Habría que leer con atención el trazo de aguada de José Gai en "Capitán Garra". Gai ha sugerido que las onomatopeyas de las balas son un homenaje a Pratt pero quizás hay algo más ahí. Mal que mal, las historias del Corto Maltés -"Por culpa de una gaviota", por ejemplo- siempre trabajaron el tema de la amnesia y la anagnórisis. Para Pratt aquella era idea central: los mejores momentos del Corto consistían en las epifanías de una identidad que se revelaba en relación con el orden del mundo. Algunas veces, se trataba de la tradición hermética que se cifrada como esqueleto secreto del relato ("Fábula en Venecia"); otras, del sentido de la aventura como el cierre simbólico -una resaca atroz, la verdad- del proceso del colonialismo decimonónico ("Corto Maltés en Siberia"). Pratt era astuto porque se leía a sí mismo desde el mejor Conrad: una vez que el mapa del mundo ha sido descifrado, lo que importa es el descubrimiento de los puntos cardinales que componen la conquista interior del héroe. Aquello es interesante. El Corto olvida y recuerda o, mejor dicho, aprende a olvidar para aprender a vivir. Aquello también se me ocurre durante la lectura de "Capitán Garra", de José Gai que no poco le debe a Pratt (su sentido de la aventura incesante, la identidad ambigua de los héroes) pero cuyo mejor logro el trazo difuso de aguada que funciona como marca de estilo de Gai y que, además de alejarlo de cualquier manierismo proveniente de su oficio de caricaturista, se transforma en un método para describir el mundo brumoso de un héroe que solo conoce de sí mismo la amnesia y la luz del olvido.

tatsumi


Pocas obras recientes pueden sostener la lúgubre calma de los viejos cómics de Yoshihiro Tatsumi (1935), que sin estridencia recuerdan los cuentos más terribles o perversos de Junichiro Tanizaki.

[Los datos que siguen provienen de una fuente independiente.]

(* ===== verification/ToolBatchProps.v ===== *)
(** * Why a tool batch can be interrupted anywhere

    What a call has said in the journal when it asks a policy or calls the tool,
    and what the repair of [ProtocolRepair] will make of the journal of a batch
    that stopped at any step. *)

From S2P Require Import Prelude GoStd Utf8 Llm Events ThreadTypes ThreadFacts ContextText ToolPolicies ToolBatch ProtocolRepair.

Local Open Scope Z_scope.
Local Open Scope juex_scope.

(** ** What a call may do next *)

(** What the journal is known to say of a call. [kn_dead]: a write of the call
    failed, and may have taken effect. *)
Record Know := mkKnow {
  kn_started : bool;
  kn_dead : bool;
  kn_called : bool;
  kn_input : ToolInput;
}.

Definition event_input (e : Event) : ToolInput :=
  match ev_Payload e with ToolPayload p => tp_Input p | _ => None end.

Definition merge_input (new old : ToolInput) : ToolInput := match new with Some i => Some i | None => old end.

Definition after_emit (e : Event) (x : Answer) (kn : Know) : Know :=
  match x with
  | Committed true => mkKnow true false (kn_called kn) (merge_input (event_input e) (kn_input kn))
  | _ => mkKnow (kn_started kn) true (kn_called kn) (kn_input kn)
  end.

(** An input is the recorded one, or a nil map, which leaves no trace. *)
Definition agrees (input : ToolInput) (kn : Know) : Prop := input = None \/ input = kn_input kn.

Definition live (kn : Know) : Prop := kn_started kn = true /\ kn_dead kn = false.

Section Calls.
  Context (env : BatchEnv).

(** The process of call [x] emits its own events only, before it calls the tool;
    it asks policies and calls the tool when its start is recorded, with the
    input that is recorded; [Q] holds at its end. *)
Fixpoint guarded {A} (x : toolExecutionCall) (kn : Know) (p : Proc A) (Q : Know -> A -> Prop) : Prop :=
  match p with
  | Return a => Q kn a
  | Act a k =>
    match a with
    | AEmit e =>
      (e = Running_ (be_turn env) (ex_payload x) \/
       (kn_started kn = true /\ exists input, e = InputResolved (be_turn env) (ex_payload x) input)) /\
      kn_called kn = false /\ kn_dead kn = false /\
      forall y, guarded x (after_emit e y kn) (k y) Q
    | APolicy _ stage tool input _ =>
      live kn /\ tool = b_ToolName (ex_call x) /\
      (stage = ToolPolicyBeforeExecution -> kn_called kn = false /\ agrees input kn) /\
      forall y, guarded x kn (k y) Q
    | ACall tool input =>
      live kn /\ kn_called kn = false /\ tool = b_ToolName (ex_call x) /\ agrees input kn /\
      forall y, guarded x (mkKnow (kn_started kn) (kn_dead kn) true (kn_input kn)) (k y) Q
    | AArtifact _ _ | AAppend _ => False
    end
  end.

Lemma guarded_bind {A B} x (p : Proc A) (f : A -> Proc B) Q : forall kn,
  guarded x kn p (fun kn a => guarded x kn (f a) Q) -> guarded x kn (pbind p f) Q.
Proof.
  induction p as [a|a k IH]; intros kn; [done|]. simpl. destruct a; intros H; try done.
  - destruct H as (H1 & H2 & H3 & H4). split_and!; [done..|]. intros y. by apply IH.
  - destruct H as (H1 & H2 & H3 & H4). split_and!; [done..|]. intros y. by apply IH.
  - destruct H as (H1 & H2 & H3 & H4 & H5). split_and!; [done..|]. intros y. by apply IH.
Qed.

Lemma guarded_mono {A} x (p : Proc A) (Q R : Know -> A -> Prop) : (forall kn a, Q kn a -> R kn a) ->
  forall kn, guarded x kn p Q -> guarded x kn p R.
Proof.
  intros HQ. induction p as [a|a k IH]; intros kn; simpl; [apply HQ|]. destruct a; try done.
  - intros (H1 & H2 & H3 & H4). split_and!; eauto.
  - intros (H1 & H2 & H3 & H4). split_and!; eauto.
  - intros (H1 & H2 & H3 & H4 & H5). split_and!; eauto.
Qed.

(** ** The policies of a call *)

Definition evaluated (kn : Know) (r : ToolPolicyEvaluation * option ToolError) : Prop :=
  r.2 = None -> live kn /\ kn_called kn = false /\ agrees (te_Input r.1) kn.

Lemma agrees_merge input kn : agrees input (mkKnow true false (kn_called kn) (merge_input input (kn_input kn))).
Proof. unfold agrees, merge_input. simpl. destruct input; auto. Qed.

Lemma apply_policies_before x modules : forall kn ev,
  live kn -> kn_called kn = false -> agrees (te_Input ev) kn ->
  guarded x kn (apply_policies ToolPolicyBeforeExecution (b_ToolName (ex_call x))
    (Some (fun input => emit_event (InputResolved (be_turn env) (ex_payload x) input))) modules ev) evaluated.
Proof.
  induction modules as [|m modules IH]; intros kn ev Hl Hc Ha; simpl; [by intros _|].
  split_and!; [done|done|by intros _|]. intros y.
  assert (forall d err, guarded x kn (apply_decision ToolPolicyBeforeExecution
    (Some (fun input => emit_event (InputResolved (be_turn env) (ex_payload x) input))) m ev d err
    (apply_policies ToolPolicyBeforeExecution (b_ToolName (ex_call x))
       (Some (fun input => emit_event (InputResolved (be_turn env) (ex_payload x) input))) modules)) evaluated) as Hd.
  { intros d err. unfold apply_decision. destruct (negb _); [by intros ?|]. destruct err; [by intros ?|].
    destruct (td_Action d); [by apply IH|by intros _| |by intros ?].
    case_bool_decide as Hi; [apply IH; try done; simpl in *; by rewrite <- Hi|].
    apply guarded_bind. destruct Hl as [Hs Hd]. simpl. split_and!; [right; eauto|done|done|]. intros z.
    destruct z as [[|]| | | |]; simpl; try by intros ?. apply IH; simpl; [by split|done|by apply agrees_merge]. }
  destruct y; try apply Hd; by intros ?.
Qed.

Lemma apply_sets_before x sets : forall kn ev, live kn -> kn_called kn = false -> agrees (te_Input ev) kn ->
  guarded x kn (apply_sets ToolPolicyBeforeExecution (b_ToolName (ex_call x))
    (Some (fun input => emit_event (InputResolved (be_turn env) (ex_payload x) input))) sets ev) evaluated.
Proof.
  induction sets as [|s sets IH]; intros kn ev Hl Hc Ha; simpl; [by intros _|].
  apply guarded_bind. unfold set_applyToolPolicies. destruct (set_closed s).
  - simpl. destruct (negb _); by intros ?.
  - eapply guarded_mono; [|by apply apply_policies_before]. intros kn' [cur err] H.
    destruct (negb _); [by intros ?|]. destruct err as [e|]; [by intros ?|]. destruct (H eq_refl) as (H1 & H2 & H3).
    simpl in H3. destruct (te_Denied cur); [by intros _|]. by apply IH.
Qed.

(** After the call the policies say nothing in the journal. *)
Lemma apply_policies_after x modules : forall kn ev, live kn -> 
  guarded x kn (apply_policies ToolPolicyAfterExecution (b_ToolName (ex_call x)) None modules ev)
    (fun kn' _ => kn' = kn).
Proof.
  induction modules as [|m modules IH]; intros kn ev Hl; simpl; [done|].
  split_and!; [done|done|done|]. intros y.
  assert (forall d err, guarded x kn (apply_decision ToolPolicyAfterExecution None m ev d err
    (apply_policies ToolPolicyAfterExecution (b_ToolName (ex_call x)) None modules)) (fun kn' _ => kn' = kn)) as Hd.
  { intros d err. unfold apply_decision. destruct (negb _); [done|]. destruct err; [done|].
    destruct (td_Action d); [by apply IH|done|by apply IH|done]. }
  destruct y; try apply Hd; done.
Qed.

Lemma apply_sets_after x sets : forall kn ev, live kn ->
  guarded x kn (apply_sets ToolPolicyAfterExecution (b_ToolName (ex_call x)) None sets ev) (fun kn' _ => kn' = kn).
Proof.
  induction sets as [|s sets IH]; intros kn ev Hl; simpl; [done|].
  apply guarded_bind. unfold set_applyToolPolicies. destruct (set_closed s).
  - simpl. by destruct (negb _).
  - eapply guarded_mono; [|by apply apply_policies_after]. intros kn' [cur err] ->.
    destruct (negb _); [done|]. destruct err; [done|]. destruct (te_Denied cur); [done|]. by apply IH.
Qed.

(** ** The call *)

(** A result answers a call. *)
Definition answers (call b : Block) : Prop :=
  b_Type b = BlockToolResult /\ b_ToolUseID b = b_ToolUseID call /\ b_ToolName b = b_ToolName call.

Definition result_ok (x : toolExecutionCall) (r : toolCallResult) : Prop :=
  tcr_Fatal r = None -> answers (ex_call x) (tcr_Block r).

Lemma finish_call_answers call content isError info pre post err :
  answers call (tcr_Block (finish_call env call content isError info pre post err)).
Proof. unfold finish_call. by repeat case_match. Qed.

Lemma runToolCall_guarded x : guarded x (mkKnow false false false (b_Input (ex_call x))) (runToolCall env x)
  (fun _ r => result_ok x r).
Proof.
  unfold runToolCall. apply guarded_bind. simpl. split_and!; [by left|done|done|]. intros y.
  destruct y as [[|]| | | |]; simpl; try done. apply guarded_bind.
  eapply guarded_mono; [|apply apply_sets_before; simpl; [done|done|by right]].
  intros kn [pre err] H. destruct err as [e|].
  - destruct (IsPolicyCheckpointError e); simpl; done.
  - destruct (te_Denied pre); [simpl; done|]. destruct (H eq_refl) as (H1 & H2 & H3).
    simpl. split_and!; [done|done|done|done|]. intros z.
    destruct z as [| | |out cerr info|]; cbn beta iota zeta; apply guarded_bind;
      (eapply guarded_mono; [|by apply apply_sets_after]); intros kn' [post perr] _ _; apply finish_call_answers.
Qed.

End Calls.

(** ** The journal *)

Definition known (journal : list Event) (id : string) : option recoverableToolCall :=
  projectRecoverableToolCalls journal !! id.

Lemma known_snoc journal e id :
  known (journal ++ [e]) id = project_event (projectRecoverableToolCalls journal) e !! id.
Proof. unfold known, projectRecoverableToolCalls. by rewrite foldl_app. Qed.

Lemma known_other journal e id : tp_ToolUseID (tool_fields (ev_Payload e)) <> id ->
  known (journal ++ [e]) id = known journal id.
Proof.
  intros H. rewrite known_snoc. unfold project_event, known.
  destruct (phase_of (ev_Type e)) as [[]|]; try case_match; try done; by (rewrite lookup_insert_ne || rewrite lookup_delete_ne).
Qed.

Lemma known_foreign journal e id : foreign e = true -> id <> ""%string -> known (journal ++ [e]) id = known journal id.
Proof.
  intros Hf Hid. unfold foreign in Hf. destruct (ev_Payload e) eqn:Ep; try done;
    try (apply known_other; rewrite Ep; simpl; congruence).
  rewrite known_snoc. unfold project_event. apply bool_decide_eq_true in Hf. by rewrite Hf.
Qed.

Definition requested_entry (p : ToolCallPayload) : recoverableToolCall :=
  mkRecoverable (cp_ToolUseID p) (cp_Name p) (cp_Input p) (cp_TimeoutSeconds p) (cp_Iter p) (cp_CallIndex p)
    (cp_MessageID p) (cp_Input p) false "" None.

Lemma known_requested journal turn p : cp_ToolUseID p <> ""%string ->
  known (journal ++ [Requested turn p]) (cp_ToolUseID p) = Some (requested_entry p).
Proof.
  intros Hid. rewrite known_snoc. unfold project_event. simpl. rewrite bool_decide_eq_false_2 by done. simpl.
  by rewrite lookup_insert_eq.
Qed.

Lemma known_running journal turn p c : cp_ToolUseID p <> ""%string -> known journal (cp_ToolUseID p) = Some c ->
  exists c', known (journal ++ [Running_ turn p]) (cp_ToolUseID p) = Some c' /\ rc_started c' = true /\
    rc_Input c' = rc_Input c /\ rc_outcome c' = rc_outcome c.
Proof.
  intros Hid Hc. rewrite known_snoc. unfold project_event. simpl. rewrite bool_decide_eq_false_2 by done. simpl.
  rewrite lookup_insert_eq. unfold known in Hc. rewrite Hc. eexists. split; [done|]. done.
Qed.

Lemma known_resolved journal turn p input c : cp_ToolUseID p <> ""%string -> known journal (cp_ToolUseID p) = Some c ->
  exists c', known (journal ++ [InputResolved turn p input]) (cp_ToolUseID p) = Some c' /\ rc_started c' = true /\
    rc_Input c' = merge_input input (rc_Input c) /\ rc_outcome c' = rc_outcome c.
Proof.
  intros Hid Hc. rewrite known_snoc. unfold project_event. simpl. rewrite bool_decide_eq_false_2 by done. simpl.
  rewrite lookup_insert_eq. unfold known in Hc. rewrite Hc. eexists. split; [done|]. done.
Qed.

Lemma known_finished journal turn p mid b t c : cp_ToolUseID p <> ""%string -> known journal (cp_ToolUseID p) = Some c ->
  exists c', known (journal ++ [Finished turn p mid b t]) (cp_ToolUseID p) = Some c' /\ rc_started c' = rc_started c /\
    rc_Input c' = rc_Input c /\ rc_outcome c' = Some (mkOutcome mid b).
Proof.
  intros Hid Hc. rewrite known_snoc. unfold project_event, Finished, tool_event. simpl.
  destruct (b_IsError b); simpl; rewrite bool_decide_eq_false_2 by done; simpl;
    rewrite lookup_insert_eq; unfold known in Hc; rewrite Hc; eexists; (split; [done|]); done.
Qed.

(** ** One action *)

Lemma perform_emit e c journal history y journal' history' :
  perform (AEmit e) c journal history = Some (y, journal', history') ->
  history' = history /\ (journal' = journal \/ journal' = journal ++ [e]) /\
  (y = Committed true /\ journal' = journal ++ [e] \/ y = Committed false).
Proof.
  destruct c as [o|x]; [|done]. simpl. destruct o; [| |]; [destruct (event_valid e); [|done]|..|destruct (event_valid e); [|done]];
    intros [= <- <- <-]; split_and!; auto.
Qed.

Lemma perform_append m c journal history y journal' history' :
  perform (AAppend m) c journal history = Some (y, journal', history') ->
  journal' = journal /\ (history' = history \/ history' = history ++ [m]) /\
  (y = Committed true /\ history' = history ++ [m] \/ y = Committed false).
Proof.
  destruct c as [o|x]; [|done]. simpl. destruct o; intros [= <- <- <-]; split_and!; auto.
Qed.

Lemma perform_ask a c journal history y journal' history' :
  perform a c journal history = Some (y, journal', history') ->
  match a with AEmit _ | AAppend _ => True | _ => journal' = journal /\ history' = history end.
Proof. destruct a, c as [o|[]]; simpl; try done; by intros [= _ <- <-]. Qed.

Lemma act_Some {A} (p : Proc A) c s a p' s' : act p c s = Some (a, p', s') ->
  exists k y journal history, p = Act a k /\ p' = k y /\
    perform a c (bt_journal s) (bt_history s) = Some (y, journal, history) /\
    s' = mkBatch (bt_stage s) journal history (bt_trace s) (bt_results s).
Proof.
  unfold act. destruct p as [|a0 k]; [done|]. destruct (perform a0 c _ _) as [[[y j] h]|] eqn:E; [|done].
  intros [= <- <- <-]. exists k, y, j, h. by split_and!.
Qed.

Por lo mismo, nada más inevitable que la lectura de la reciente “A drifting life” (2009), la peculiar autobiografía dibujada del autor, que cubre sus primeros años como dibujante en la posguerra, aquellos en los que creó el concepto de “gekiga”. Pero ojo, “A drifting life” no es “gekiga” puro sino una autobiografía de 900 páginas donde se narra detalladamente cómo un joven (el mismo Tatsumi o una versión suya, acaso más inocente) aprende a dibujar historietas. En medio, transcurren la resaca de la guerra y los fotogramas de la vida íntima japonesa, aquellos espacios íntimos agobiados por la pobreza, el racionamiento y la presencia norteamericana. Tatsumi dibuja todo esto sin apuro; su viaje por la memoria es casi siempre privado: los problemas conceptuales de la narración en imágenes, la intimidad de la familia, la oficina de una editorial, habitaciones hacinadas de todo tipo, un sitio baldío lleno de luciérnagas. Por lo mismo, los mejores –o los más amenazantes o significativos- momentos del libro de Tatsumi son opacos y casi invisibles donde planean la sombra omnipresente y modélica del maestro Osamu Tezuka, el cine como epifanía, el descubrimiento candoroso del héroe de los abismos que puede encerrar tanto el sexo como la página en blanco. Por supuesto, nada mejor que ese candor. Mal que mal, en un mundo donde casi todo es el dejavú de otra cosa, vale la pena contemplar el proceso del mismo Tatsumi, empecinado en inventarse un arte nuevo: el de la viñeta como despeñadero, el del futuro como una infinidad de historias esperando ser dibujadas o contadas.

el apocalipsis en un vaso de martini



No sé por qué, pero recordé los viejos cómics de Serge Clerc que publicaban en la Metal Hurtlant española. Busqué mi copia de "La noche del Mocambo" pero no la encontré. Me encantaba. Siempre me gustó más Clerc que Yves Chaland, aunque Chaland hiciera chistes sobre sindicatos, rompehuelgas y líos espaciales de todo tipo. Clerc era más terrenal: un noir ligero donde ironizaba con la tradición de la historia del rock a ratos. Pero había algo más. Como pocos, Clerc sabía que eso era era solo la cáscara, que lo que importaba era que el rock era el ruido que tapaba la soledad de sus personajes. Eso me gustaba quizás por las mismas razones en que me parecía impostado lo que hacía Daniel Torres, por hermoso que fuese. La melancolía de Clerc no tenía desperdicio: playas vacías, espías tristes, canciones rotas de otro tiempo, atardeceres donde el apocalipsis aparecía en el reflejo de un vaso de martini.